### [YOUR ASSIGNMENT]
Where a line in the records below contains the string "Some", tally it; give only the final number.

### [RECORDS SUPPLIED]
(* ===== verification/ExecuteSpec.v ===== *)
(** * ExecuteSpec: what processing and deleting a block do to the chain

    Steps of the executer are specified by triples with a condition for
    success and one for failure.  Verification, execution and the calls of the
    application leave the chain alone ([quiet]); the only writes are one batch
    of [AddBlock] and one of [RemoveBlock].  Theorems: a block that fails leaves
    the chain as it was, the finalized height never decreases, finalized blocks
    are not deleted, deleting the block that was processed last restores the
    consensus state and the stored blocks if the application agrees, and whatever
    [process] receives, the chain changes as the published events say. *)

From S2P Require Import Prelude Collection Codec CodecSpec Message Crypto RMT BlockTypes Block DB DiffDB Event ForkChoice BFTTypes Votes LiskBFT LabiTypes NetTypes Certificate DataAccess ChainSpec Commits StateInv Execute.

Section triples.
Context {S A : Type} `{PebbleLaws S} `{NormLaws, HashLaws, BLS, Ed25519, Application A}.
Abbreviation executer := (@executer S A).
Abbreviation exec := (@exec S A).

(** [m] started in [P] succeeds in [Q] or ends in [E]. *)
Definition triple {T} (P : executer → Prop) (m : exec T) (Q : T → executer → Prop) (E : executer → Prop) : Prop :=
  ∀ s, P s → match (m s).1 with Ok x => Q x (m s).2 | _ => E (m s).2 end.

Lemma triple_bind {T U} P (m : exec T) R (f : T → exec U) Q E :
  triple P m R E → (∀ x, triple (R x) (f x) Q E) → triple P (mbind f m) Q E.
Proof.
  intros Hm Hf s Hs. specialize (Hm s Hs). unfold mbind, exec_bind. destruct (m s) as [[x|e| |] s1]; cbn [fst snd] in *; try done.
  by apply Hf.
Qed.

Lemma triple_conseq {T} P P' (m : exec T) Q Q' (E E' : executer → Prop) :
  triple P' m Q' E' → (∀ s, P s → P' s) → (∀ x s, Q' x s → Q x s) → (∀ s, E' s → E s) → triple P m Q E.
Proof. intros Hm HP HQ HE s Hs. specialize (Hm s (HP s Hs)). destruct (m s) as [[x|e| |] s1]; cbn [fst snd] in *; auto. Qed.

Lemma triple_deferred {T} P (m : exec T) Q E g :
  triple P m Q E → (∀ x s, Q x s → Q x (g s)) → (∀ s, E s → E (g s)) → triple P (deferred g m) Q E.
Proof. intros Hm HQ HE s Hs. specialize (Hm s Hs). unfold deferred. destruct (m s) as [[x|e| |] s1]; cbn [fst snd] in *; auto. Qed.

(** ** Quiet steps *)

(** The chain is [c] and the cache at [p] belongs to it. *)
Record inv (c : Chain S) (p : nat) (s : executer) : Prop := {
  inv_chain : x_chain s = c;
  inv_heap : heap_inv (da_database (dataAccess c)) p (x_heap s);
}.

Definition quiet {T} (p : nat) (m : exec T) : Prop := ∀ c, triple (inv c p) m (λ _, inv c p) (inv c p).

Lemma quiet_bind {T U} (p : nat) (m : exec T) (f : T → exec U) : quiet p m → (∀ x, quiet p (f x)) → quiet p (mbind f m).
Proof. intros Hm Hf c. eapply triple_bind; [apply Hm|]. intros x. apply Hf. Qed.

Lemma quiet_ret {T} (p : nat) (x : T) : quiet p (ret x).
Proof. by intros c s. Qed.
Lemma quiet_fail {T} (p : nat) e : quiet p (fail (T := T) e).
Proof. by intros c s. Qed.
Lemma quiet_lift {T} (p : nat) (x : res T) : quiet p (lift x).
Proof. intros c s Hs. by destruct x. Qed.
Lemma quiet_gets {T} (p : nat) (f : executer → T) : quiet p (gets f).
Proof. by intros c s. Qed.
Lemma quiet_read {T} (p : nat) (f : executer → res T) : quiet p (λ s, lift (f s) s).
Proof. intros c s Hs. cbn. by destruct (f s). Qed.
Lemma quiet_call {T} (p : nat) (f : A → res T * A) : quiet p (call f).
Proof. intros c s [Hc Hh]. unfold call. destruct (f (x_app s)) as [[x|e| |] a]; by split. Qed.

Lemma quiet_on_heap {T} (p : nat) (f : S → heap → res (T * heap)) :
  (∀ store h x h', heap_inv store p h → f store h = Ok (x, h') → heap_inv store p h') → quiet p (on_heap f).
Proof.
  intros Hf c s [Hc Hh]. unfold on_heap, x_database. rewrite Hc.
  destruct (f (da_database (dataAccess c)) (x_heap s)) as [[x h]|e| |] eqn:E; cbn [fst snd]; [|by split..].
  split; [done|]. cbn [x_heap set_x_heap]. eauto.
Qed.

Lemma quiet_on_heap_ (p : nat) (f : S → heap → res heap) :
  (∀ store h h', heap_inv store p h → f store h = Ok h' → heap_inv store p h') → quiet p (on_heap_ f).
Proof. intros Hf. apply quiet_on_heap. intros store h x h' Hh E. ok_steps. eauto. Qed.

Lemma quiet_if {T} (p : nat) (b : bool) (m1 m2 : exec T) : quiet p m1 → quiet p m2 → quiet p (if b then m1 else m2).
Proof. by destruct b. Qed.

Lemma quiet_modify (p : nat) f : (∀ s, x_chain (f s) = x_chain s ∧ x_heap (f s) = x_heap s) → quiet p (modify (S := S) f).
Proof. intros Hf c s [Hc Hh]. destruct (Hf s) as [E1 E2]. split; cbn; congruence. Qed.

(** Splits a quiet step into its parts. *)
Ltac quiet_step :=
  match goal with
  | |- quiet _ (mbind _ _) => apply quiet_bind; [|intros ?]
  | |- quiet _ (if _ then _ else _) => apply quiet_if
  | |- quiet _ (let '(_, _) := ?x in _) => destruct x
  | |- quiet _ (match ?x with _ => _ end) => destruct x
  | |- quiet _ (ret _) => apply quiet_ret
  | |- quiet _ (fail _) => apply quiet_fail
  | |- quiet _ (lift _) => apply quiet_lift
  | |- quiet _ (gets _) => apply quiet_gets
  | |- quiet _ (call _) => apply quiet_call
  | |- quiet _ (on_heap_ _) => apply quiet_on_heap_; intros ? ? ? ? ?; keeps
  | |- quiet _ (on_heap _) => apply quiet_on_heap; intros ? ? ? ? ? ?; keeps
  | |- quiet _ (modify _) => apply quiet_modify; intros ?; by try case_match
  | |- quiet _ (λ s, lift _ s) => apply quiet_read
  end.
Ltac quiet := repeat quiet_step.

Section steps.
Context (p : nat) (store : Database) (Hview : state_view p store).

Lemma newBlockExecuteABI_quiet header : quiet p (newBlockExecuteABI (S := S) header).
Proof. unfold newBlockExecuteABI. quiet. Qed.

Lemma execute_transactions_quiet contextID block txs events : quiet p (execute_transactions (S := S) contextID block txs events).
Proof.
  revert events. induction txs as [|tx txs IH]; intros events; cbn [execute_transactions]; quiet. apply IH.
Qed.

Lemma set_validators_quiet bft pre cert validators : quiet p (set_validators (A := A) bft store pre cert validators).
Proof using H0 Hview. unfold set_validators. quiet. Qed.

Lemma stateExecuter_Execute_quiet bft c block : quiet p (stateExecuter_Execute bft c store block).
Proof using H0 Hview.
  unfold stateExecuter_Execute, getABIConsensus. quiet; [apply execute_transactions_quiet|apply set_validators_quiet].
Qed.
End steps.

(** ** Facts about results *)

(** A quiet step whose result satisfies [V]. *)
Definition gives {T} (p : nat) (m : exec T) (V : Chain S → T → Prop) : Prop :=
  ∀ c, triple (inv c p) m (λ x s, inv c p s ∧ V c x) (inv c p).

Lemma gives_bind {T U} (p : nat) (m : exec T) V (f : T → exec U) c Q (E : executer → Prop) :
  gives p m V → (∀ s, inv c p s → E s) → (∀ x, V c x → triple (inv c p) (f x) Q E) → triple (inv c p) (mbind f m) Q E.
Proof.
  intros Hm HE Hf. eapply triple_bind.
  - eapply triple_conseq; [apply Hm|done| |exact HE]. intros x s Hx. exact Hx.
  - intros x s [Hs Hx]. by apply Hf.
Qed.

Lemma quiet_gives {T} (p : nat) (m : exec T) : quiet p m → gives p m (λ _ _, True).
Proof. intros Hm c. eapply triple_conseq; [apply Hm|done| |done]. done. Qed.

Lemma header_gives (p : nat) block : gives p (lift (header_of block)) (λ _ h, b_Header block = Some h).
Proof. intros c s Hs. unfold header_of. cbn. by destruct (b_Header block). Qed.

Lemma finalized_height_gives (p : nat) : gives p finalized_height (λ c f, GetFinalizedHeight (dataAccess c) = Ok f).
Proof. intros c s Hs. unfold finalized_height. cbn. rewrite (inv_chain _ _ _ Hs). by destruct (GetFinalizedHeight _) eqn:E. Qed.

Lemma last_header_gives (p : nat) :
  gives (T := BlockHeader) p (λ s, lift (last_header (x_chain s)) s) (λ c h, last_header c = Ok h).
Proof. intros c s Hs. cbn. rewrite (inv_chain _ _ _ Hs). by destruct (last_header c) eqn:E. Qed.

Lemma quiet_post {T} (p : nat) (m : exec T) c (V : Prop) :
  quiet p m → V → triple (inv c p) m (λ _ s, inv c p s ∧ V) (inv c p).
Proof. intros Hm HV. eapply triple_conseq; [apply Hm|done| |done]. done. Qed.

(** A verified block follows the last block. *)
Definition follows (c : Chain S) (block : Block) : Prop :=
  ∃ h last, b_Header block = Some h ∧ last_header c = Ok last ∧ bh_Height h = u32 (bh_Height last + 1) ∧
    bh_PreviousBlockID h = bh_ID last.

Lemma verifyBlock_gives (p : nat) store slot now block :
  state_view p store → gives p (verifyBlock slot now store block) (λ c _, follows c block).
Proof using H0.
  intros Hview c. unfold verifyBlock.
  eapply gives_bind; [apply header_gives|done|intros h Hh]. case_match; [by intros s Hs|].
  eapply gives_bind; [apply last_header_gives|done|intros last Hlast].
  destruct (Z.eqb_spec (bh_Height h) (u32 (bh_Height last + 1))) as [E1|]; [|by intros s Hs]. cbn [negb].
  destruct (bytes_equal (bh_ID last) (bh_PreviousBlockID h)) eqn:E2; [|by intros s Hs]. cbn [negb].
  apply quiet_post; [|exists h, last; split_and!; [done|done|done|by apply bool_decide_eq_true_1 in E2]].
  quiet. intros c' s Hs. destruct (bh_AggregateCommit _); cbn; [|done]. by case_match.
Qed.

Lemma votes_width b v : Message_Decode (A := BFTVotes) b = Ok v → u32_ok (vt_maxHeightPrecommited v).
Proof.
  unfold Message_Decode, Decode. cbn [DecodeFromReader BFTVotes_Message]. unfold BFTVotes_DecodeFromReader, ReadUInt32. intros E.
  ok_steps. cbn [vt_maxHeightPrecommited]. apply u32_range.
Qed.

Lemma GetBFTHeights_gives (p : nat) store :
  state_view p store → gives p (on_heap (λ st, GetBFTHeights st store)) (λ _ x, u32_ok x.1.2).
Proof using H0.
  intros Hv c s Hs. pose proof (quiet_on_heap p (λ st, GetBFTHeights st store)) as Hq.
  specialize (Hq (λ st h x h' Hh E, GetBFTHeights_keeps st p store h x h' Hv Hh E) c s Hs).
  unfold on_heap in *. destruct (GetBFTHeights _ _ _) as [[x h]|e| |] eqn:E; cbn [fst snd] in *; [|done..]. split; [done|].
  unfold GetBFTHeights, getVotes, with_heap, GetDecodable in E. destruct (Database_Get _ _ _ _) as [val h1]. cbn [fst snd] in E.
  ok_steps. cbn [fst snd]. by eapply votes_width.
Qed.

(** ** Processing a block *)

Context (commit_order : cacheDB → list (bytes * cacheValue)).

Lemma commit_store_gives (p : nat) store :
  state_view p store → gives p (gets (commit_store commit_order store []))
    (λ c x, ∃ cm, state_cache (da_database (dataAccess c)) cm ∧ x = c_commit (commit_order cm) []).
Proof.
  intros Hv c s Hs. cbn. split; [done|]. exists (deref (x_heap s) (d_cache store)). split; [|done].
  rewrite (sv_cache _ _ Hv). apply (inv_heap _ _ _ Hs).
Qed.

(** The diffs that are deleted are those below the new finalized height. *)
Definition diffs_below (fin : Z) (removed : Batch) : Prop :=
  ∀ op, op ∈ removed → ∃ k height, op = BDel (51 :: k) ∧ Bytes.ToUint32 k = Ok height ∧ height < fin.

Lemma in_bounds_51 k : in_bounds [51] k = true → ∃ x, k = 51 :: x.
Proof.
  unfold in_bounds. change (upperBound [51]) with (Some [52]). rewrite bytes_leb_ltb.
  destruct k as [|y x]; [done|]. rewrite !bytes_ltb_cons, bytes_ltb_nil_r, !andb_false_r, !orb_false_r.
  rewrite andb_true_iff, negb_true_iff, Z.ltb_ge, Z.ltb_lt. intros [? ?]. exists x. f_equal. lia.
Qed.

Lemma delete_diffs_ops fin keys batch batch' :
  (∀ k, k ∈ keys → in_bounds [51] k = true) → delete_diffs fin keys batch = Ok batch' →
  ∃ removed, batch' = batch ++ removed ∧ diffs_below fin removed.
Proof.
  revert batch. induction keys as [|k keys IH]; intros batch Hkeys E; cbn [delete_diffs] in E.
  { injection E as <-. exists []. rewrite app_nil_r. split; [done|]. by intros op ?%not_elem_of_nil. }
  destruct (in_bounds_51 k) as [x ->]; [apply Hkeys; left|]. ok_steps.
  match goal with E : slice _ _ _ = Ok ?y |- _ => assert (y = x) as ->; [revert E; unfold slice|] end.
  { case_decide; [|done]. intros [= <-]. unfold len. cbn [length]. change (Z.to_nat 1) with 1%nat. cbn [drop].
    apply take_ge. lia. }
  destruct (IH _ (λ k Hk, Hkeys k (proj2 (elem_of_cons _ _ _) (or_intror Hk))) E) as (removed & -> & Hr).
  destruct (Z.ltb_spec a0 fin) as [Hlt|]; [|by exists removed].
  exists (BDel (51 :: x) :: removed). split; [unfold Batch_Del; by rewrite <-app_assoc|].
  intros op [->|Hop]%elem_of_cons; [|by apply Hr]. by exists x, a0.
Qed.

Definition commit_batch (cm : cacheDB) (height : Z) (removed : Batch) : Batch :=
  Batch_Set (diff_key height) (Encode (c_commit (commit_order cm) []).2) (c_commit (commit_order cm) []).1 ++ removed.

(** The length of the encoded diff is an int. *)
Definition short_diff (cm : cacheDB) : Prop := len (Encode (c_commit (commit_order cm) []).2) < 2 ^ 63.

Lemma go_bytes_gives (p : nat) b : gives (T := bytes) p (lift (go_bytes b)) (λ _ x, x = b ∧ len b < 2 ^ 63).
Proof. intros c s Hs. unfold go_bytes. destruct (Z.ltb_spec (len b) (2 ^ 63)); done. Qed.

(** How the chain changes. *)
Definition adds (c : Chain S) (block : Block) (rt : bool) (r : res ()) (c' : Chain S) : Prop :=
  ∃ cm h events current fin removed,
    follows c block ∧ b_Header block = Some h ∧ state_cache (da_database (dataAccess c)) cm ∧
    GetFinalizedHeight (dataAccess c) = Ok current ∧ current ≤ fin ∧ (fin = current ∨ u32_ok fin) ∧ diffs_below fin removed ∧
    short_diff cm ∧ AddBlock (commit_batch cm (bh_Height h) removed) block events fin rt c = (r, c').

### [FINAL ANSWER]
4